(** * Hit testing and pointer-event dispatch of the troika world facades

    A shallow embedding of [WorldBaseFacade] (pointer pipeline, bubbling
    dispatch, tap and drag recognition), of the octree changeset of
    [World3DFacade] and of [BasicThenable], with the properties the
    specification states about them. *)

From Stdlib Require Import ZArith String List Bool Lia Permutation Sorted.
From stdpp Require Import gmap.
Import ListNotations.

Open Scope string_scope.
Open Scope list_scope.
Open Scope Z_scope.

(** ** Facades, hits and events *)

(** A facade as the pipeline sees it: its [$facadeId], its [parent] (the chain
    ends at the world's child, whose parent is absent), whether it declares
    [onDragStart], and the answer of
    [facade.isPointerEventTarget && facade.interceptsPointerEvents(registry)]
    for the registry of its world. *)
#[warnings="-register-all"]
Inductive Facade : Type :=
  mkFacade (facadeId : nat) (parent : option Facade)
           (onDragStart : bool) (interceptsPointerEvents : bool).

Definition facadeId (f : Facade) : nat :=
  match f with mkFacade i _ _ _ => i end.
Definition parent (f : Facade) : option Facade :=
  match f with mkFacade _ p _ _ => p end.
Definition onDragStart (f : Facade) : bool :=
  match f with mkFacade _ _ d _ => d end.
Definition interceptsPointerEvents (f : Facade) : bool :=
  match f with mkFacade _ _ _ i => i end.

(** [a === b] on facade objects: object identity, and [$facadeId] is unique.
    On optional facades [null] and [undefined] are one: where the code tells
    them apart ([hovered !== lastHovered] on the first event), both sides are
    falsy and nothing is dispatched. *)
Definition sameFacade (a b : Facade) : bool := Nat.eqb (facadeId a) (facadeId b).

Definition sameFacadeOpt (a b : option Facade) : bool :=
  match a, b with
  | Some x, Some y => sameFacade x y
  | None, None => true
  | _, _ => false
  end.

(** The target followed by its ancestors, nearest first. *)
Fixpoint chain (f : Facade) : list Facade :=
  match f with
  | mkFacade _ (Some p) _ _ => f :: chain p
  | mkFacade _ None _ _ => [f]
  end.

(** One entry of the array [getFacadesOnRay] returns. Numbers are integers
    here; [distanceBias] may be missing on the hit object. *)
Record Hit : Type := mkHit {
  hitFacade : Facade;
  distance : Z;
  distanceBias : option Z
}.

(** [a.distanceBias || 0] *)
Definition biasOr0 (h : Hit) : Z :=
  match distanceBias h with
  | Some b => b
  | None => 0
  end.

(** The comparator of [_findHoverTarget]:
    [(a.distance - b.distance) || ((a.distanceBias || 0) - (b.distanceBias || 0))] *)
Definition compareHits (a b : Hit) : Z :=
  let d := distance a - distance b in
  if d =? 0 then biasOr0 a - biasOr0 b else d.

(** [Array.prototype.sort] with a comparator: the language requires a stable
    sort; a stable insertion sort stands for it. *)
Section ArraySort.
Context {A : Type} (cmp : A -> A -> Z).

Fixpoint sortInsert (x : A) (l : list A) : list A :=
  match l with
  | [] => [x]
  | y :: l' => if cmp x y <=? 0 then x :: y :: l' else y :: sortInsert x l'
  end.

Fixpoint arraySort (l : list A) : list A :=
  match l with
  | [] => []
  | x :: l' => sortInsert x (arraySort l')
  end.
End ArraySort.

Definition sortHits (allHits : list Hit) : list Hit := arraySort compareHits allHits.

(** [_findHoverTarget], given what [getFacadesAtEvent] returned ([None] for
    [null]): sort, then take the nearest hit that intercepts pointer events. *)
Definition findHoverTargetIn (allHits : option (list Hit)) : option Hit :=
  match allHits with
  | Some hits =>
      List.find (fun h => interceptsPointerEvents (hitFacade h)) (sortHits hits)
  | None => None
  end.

# # # # # # #

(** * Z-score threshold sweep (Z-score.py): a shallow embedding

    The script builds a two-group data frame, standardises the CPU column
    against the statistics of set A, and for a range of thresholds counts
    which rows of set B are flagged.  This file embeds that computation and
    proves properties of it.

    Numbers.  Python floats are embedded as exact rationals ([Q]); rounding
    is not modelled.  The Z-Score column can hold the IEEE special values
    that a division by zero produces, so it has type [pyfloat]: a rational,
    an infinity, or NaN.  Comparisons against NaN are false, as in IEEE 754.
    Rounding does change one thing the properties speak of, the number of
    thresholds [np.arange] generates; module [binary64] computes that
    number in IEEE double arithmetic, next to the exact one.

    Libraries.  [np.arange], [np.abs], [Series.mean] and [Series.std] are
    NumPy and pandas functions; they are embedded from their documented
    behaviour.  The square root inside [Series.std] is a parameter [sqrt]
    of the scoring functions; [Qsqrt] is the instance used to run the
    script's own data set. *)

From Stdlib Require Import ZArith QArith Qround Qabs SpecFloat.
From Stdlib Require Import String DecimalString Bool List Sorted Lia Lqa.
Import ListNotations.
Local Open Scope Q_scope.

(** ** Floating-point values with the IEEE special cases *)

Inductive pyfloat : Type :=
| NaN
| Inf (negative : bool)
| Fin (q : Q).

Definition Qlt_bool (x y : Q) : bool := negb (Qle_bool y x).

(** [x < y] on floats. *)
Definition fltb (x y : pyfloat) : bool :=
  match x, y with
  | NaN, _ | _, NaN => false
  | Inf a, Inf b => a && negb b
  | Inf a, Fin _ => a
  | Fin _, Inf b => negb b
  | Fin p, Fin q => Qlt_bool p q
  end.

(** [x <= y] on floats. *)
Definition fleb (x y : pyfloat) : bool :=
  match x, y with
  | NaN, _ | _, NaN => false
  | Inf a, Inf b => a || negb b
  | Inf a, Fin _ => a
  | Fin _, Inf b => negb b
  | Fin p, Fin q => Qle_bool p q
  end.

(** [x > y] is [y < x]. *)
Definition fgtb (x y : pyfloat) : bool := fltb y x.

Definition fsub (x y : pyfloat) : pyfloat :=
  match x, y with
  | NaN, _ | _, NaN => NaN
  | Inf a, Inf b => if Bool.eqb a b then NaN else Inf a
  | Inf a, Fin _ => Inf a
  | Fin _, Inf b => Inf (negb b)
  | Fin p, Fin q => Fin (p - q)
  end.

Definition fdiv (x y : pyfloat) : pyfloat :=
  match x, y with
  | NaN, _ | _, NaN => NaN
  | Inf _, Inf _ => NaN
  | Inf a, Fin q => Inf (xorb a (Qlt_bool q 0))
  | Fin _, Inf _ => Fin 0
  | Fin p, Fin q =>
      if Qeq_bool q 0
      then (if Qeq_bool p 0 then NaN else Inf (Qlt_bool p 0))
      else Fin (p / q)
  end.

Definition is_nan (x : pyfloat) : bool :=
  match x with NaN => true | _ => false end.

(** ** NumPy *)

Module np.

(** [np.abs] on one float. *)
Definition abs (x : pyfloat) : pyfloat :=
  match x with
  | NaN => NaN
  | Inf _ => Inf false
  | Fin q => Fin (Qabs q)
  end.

# # # # # # #

Directions:
Wherever "special" occurs in the entries above, copy the line it sits on.

Solution to the exercise:
    is not modelled.  The Z-Score column can hold the IEEE special values
(** ** Floating-point values with the IEEE special cases *)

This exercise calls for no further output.